Life expectancy is increasing in the developed world, yet a substantial proportion of adults still die prematurely. The reasons some people die before they get to 70 is not clear.
Recently an international group of 47 scientists from 10 European countries and the USA co-operated in an analysis aimed to estimate the contributions of tobacco smoking, hypertension, obesity, physical inactivity, excessive alcohol and poor diet towards the risk of premature death.
They analysed data from more than 250,000 European adults drawn from the EPIC study, aged between 40 and 70 years at the time of recruitment.
EPIC, the European Prospective Investigation into Cancer and Nutrition study is one of the largest cohort studies in the world, with more than half a million participants recruited across 10 European countries and followed for almost 15 years.
The researchers built survival models to estimate risk of death conditional on various risk factors together. The causes of premature death – attributable fractions – prior to age 70 years, were calculated based on the fitted models.

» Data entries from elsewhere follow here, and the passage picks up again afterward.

Lemma read_loop_unattended_output (env : job_env) (lines : list string) :
  forall cp w,
    is_cancelled (self w) = false -> is_paused (self w) = false ->
    output_exists (loop_world (read_loop env lines cp [] w))
    = output_exists w.
Proof.
  induction lines as [|line rest IH]; intros cp w Hc Hp; simpl; auto.
  rewrite Hc, Hp. simpl. rewrite Hc.
  pose proof (handle_line_spec line cp w) as Hs.
  destruct (handle_line line cp w) as [[cp' w3]|e]; [|reflexivity].
  destruct Hs as (op & tr & _ & Hself & Hout & _).
  rewrite IH; [exact Hout | now rewrite Hself | now rewrite Hself].
Qed.

(** Left alone, a job returns; its last effect is its only terminal
    event; it never stops, signals or awaits the child by a signal,
    never sleeps and never removes a file; the output file is there
    afterwards if it was before or if the child created it; and the
    exit status is read only when the loop ended without an exception. *)
Lemma run_unattended_shape (env : job_env) (w : world) :
  trace w = [] ->
  is_cancelled (self w) = false -> is_paused (self w) = false ->
  exists w' pre ok msg,
    run env [] w = Returned w' /\
    trace w' = (pre ++ [Emit (finished ok msg)])%list /\
    forallb not_terminal pre = true /\
    forallb no_cleanup pre = true /\
    output_exists w'
    = (output_exists w || (starts_child env && creates_output env)) /\
    (In Communicate pre ->
     starts_child env = true /\
     snd (loop_result (set_total_duration (get_video_duration env) (self w))
            0 (stdout_lines env)) = None) /\
    List.length (spawned pre) = (if starts_child env then 1 else 0)%nat.
Proof.
  intros Ht Hc Hp. unfold run, starts_child. rewrite Hc. cbn [user_tick].
  set (P := fun e => not_terminal e && no_cleanup e
                     && negb (match e with Communicate => true | _ => false end)).
  assert (forall tr, forallb P tr = true ->
                     forallb not_terminal tr = true /\
                     forallb no_cleanup tr = true /\
                     ~ In Communicate tr) as HP.
  { intros tr H. repeat split.
    - eapply forallb_impl; [|exact H]. intros e He. unfold P in He.
      now destruct (not_terminal e).
    - eapply forallb_impl; [|exact H]. intros e He. unfold P in He.
      destruct (not_terminal e), (no_cleanup e); auto.
    - intros Hin. rewrite forallb_forall in H. apply H in Hin.
      discriminate. }
  set (w0 := emit (status_updated "📊 Analyzing video...") w).
  assert (all_trace P w0) as A0.
  { apply all_trace_log; [reflexivity|]. unfold all_trace. now rewrite Ht. }
  set (w1 := with_self (set_total_duration (get_video_duration env)) w0).
  assert (all_trace P w1) as A1 by exact A0.
  change (total_duration (self w1)) with (get_video_duration env).
  destruct (eq_zero (get_video_duration env)).
  { destruct (HP _ A1) as (H1 & H2 & H3).
    exists (emit (finished false "Could not determine video duration") w1),
      (trace w1). do 2 eexists. split; [reflexivity|].
    split; [reflexivity|]. split; [exact H1|]. split; [exact H2|].
    split; [cbn; now rewrite orb_false_r|].
    split; [intros Hin; now apply H3 in Hin|].
    unfold w1, w0. cbn [trace with_self emit log]. now rewrite Ht. }
  change (is_cancelled (self w1)) with (is_cancelled (self w)). rewrite Hc.
  destruct (get_optimal_encoder env) as [enc hw].
  set (cmd := build_command (ffmpeg_path env) (self w1) enc hw).
  match goal with |- context [emit _ (log ?p ?w)] =>
    set (w3 := log p w) end.
  assert (all_trace P w3) as A3
      by (do 3 (apply all_trace_log; [reflexivity|]); exact A1).
  destruct (popen_error env) as [msg|].
  { destruct (HP _ A3) as (H1 & H2 & H3).
    exists (emit (finished false (str_exn (OSError msg))) w3), (trace w3).
    do 2 eexists. split; [reflexivity|].
    split; [reflexivity|]. split; [exact H1|]. split; [exact H2|].
    split; [cbn; now rewrite orb_false_r|].
    split; [intros Hin; now apply H3 in Hin|].
    unfold w3, w1, w0. cbn [trace with_self emit log]. now rewrite Ht. }
  set (w4 := spawn env cmd w3).
  assert (all_trace P w4) as A4.
  { unfold w4, spawn, all_trace. cbn [trace with_output with_self log].
    rewrite forallb_app. unfold all_trace in A3. now rewrite A3. }
  assert (output_exists w4 = output_exists w || creates_output env) as O4
      by reflexivity.
  destruct (read_loop_unattended env (stdout_lines env) 0 w4)
    as (w5 & Hr & Hs5 & (tr & E5 & H5)); [exact Hc | exact Hp |].
  pose proof (read_loop_unattended_output env (stdout_lines env) 0 w4 Hc Hp)
    as O5.
  pose proof (read_loop_calm env (stdout_lines env) 0 [] w4 eq_refl Hc) as Hl.
  assert (same_job (set_total_duration (get_video_duration env) (self w))
            (self w4)) as J4 by (repeat split).
  rewrite <- (loop_result_same_job _ _ (stdout_lines env) J4 0) in Hl.
  assert (forallb P tr = true) as HPtr.
  { eapply forallb_impl; [|exact H5]. intros e He. unfold P.
    rewrite (line_effect_not_terminal e He), (line_effect_no_cleanup e He).
    now destruct e as [[]| | | | | | | |]. }
  assert (forallb P (trace w5) = true) as A5
      by (rewrite E5, forallb_app; unfold all_trace in A4;
          now rewrite A4, HPtr).
  destruct (HP _ A5) as (H1 & H2 & H3).
  assert (List.length (spawned (trace w5)) = 1%nat) as S5.
  { rewrite E5, spawned_app.
    rewrite (spawned_none tr (forallb_impl _ _ _ line_effect_not_popen H5)).
    unfold w4, spawn, w3, w1, w0.
    cbn [trace with_output with_self emit log]. now rewrite Ht. }
  destruct Hr as [[sch' Hr]|[e Hr]]; rewrite Hr in *;
    cbn [loop_world] in O5.
  - destruct Hl as [_ Hnone].
    rewrite Hs5. change (is_cancelled (self w4)) with (is_cancelled (self w)).
    rewrite Hc. cbn [negb andb].
    destruct (Z.eqb_spec (returncode env) 0) as [H0|H0].
    + exists (finish env w5),
        (trace w5 ++ [Communicate; Emit (progress_updated 100);
                      Emit (status_updated "✅ Processing completed!");
                      Emit (time_info_updated TimeComplete)])%list.
      do 2 eexists. split; [reflexivity|].
      split; [rewrite (finish_success env w5 H0), <- app_assoc; reflexivity|].
      rewrite !forallb_app, H1, H2.
      split; [reflexivity|]. split; [reflexivity|].
      split; [|split; [auto|]].
      * unfold finish. apply Z.eqb_eq in H0. rewrite H0. cbn.
        now rewrite O5.
      * rewrite spawned_app. cbn. now rewrite app_nil_r.
    + exists (finish env w5),
        (trace w5 ++ [Communicate;
                      Print ("FFmpeg error: " ++ failure_message env)])%list.
      do 2 eexists. split; [reflexivity|].
      split; [rewrite (finish_failure_message env w5 H0), <- app_assoc;
              reflexivity|].
      rewrite !forallb_app, H1, H2.
      split; [reflexivity|]. split; [reflexivity|].
      split; [|split; [auto|]].
      * unfold finish. apply Z.eqb_neq in H0. rewrite H0. cbn.
        now rewrite O5.
      * rewrite spawned_app. cbn. now rewrite app_nil_r.
  - exists (emit (finished false (str_exn e)) w5), (trace w5).
    do 2 eexists. split; [reflexivity|]. split; [reflexivity|].
    split; [exact H1|]. split; [exact H2|].
    split; [cbn; now rewrite O5|].
    split; [intros Hin; now apply H3 in Hin | exact S5].
Qed.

The EPIC study identified nearly 12,000 deaths that occurred before the age of 70. The researchers found that the causes of premature mortality were smoking 31 per cent, poor diet 14 per cent, overweight and obesity 10 per cent and high blood pressure nine per cent. Physical inactivity and excessive alcohol intake were seven per cent and four per cent respectively.
The study also provides preliminary evidence that high cholesterol levels were another cause, although the sample size was limited.
Collectively, the attributable fractions for all six risk factors was 57 per cent – 35 per cent among never smokers and 74 per cent among current smokers.
For individuals, the survival curves suggest smoking has a similar effect on survival to age 70 to that of all other factors combined. Men who were smokers but possessed otherwise healthy characteristics had expected survival of 86 per cent. That is close to the 83 per cent expected survival of men with other unhealthy lifestyles but who never smoked.
Women who were smokers with otherwise healthy life styles and non-smokers with an unhealthy lifestyle also had similar survival rates to 70.
The authors said while smoking remains the predominant risk factor for premature death in Europe, poor diet, overweight and obesity, hypertension, physical inactivity and excessive alcohol consumption also contribute substantially.
Any attempt to minimise premature deaths will ultimately require all six factors to be addressed.
The EPIC study is jointly coordinated by Professor Elio Riboli, Director of the School of Public Health at Imperial College London and Dr Marc Gunter and Dr Paul Brennan at the International Agency for Research on Cancer in Lyon, France.
If you neither smoke nor drink, exercise regularly, eat a varied diet and maintain normal weight and blood pressure, you will probably live longer.
Cynics might say that at the very least it will seem longer.
The research was published in the BMC Medical journal.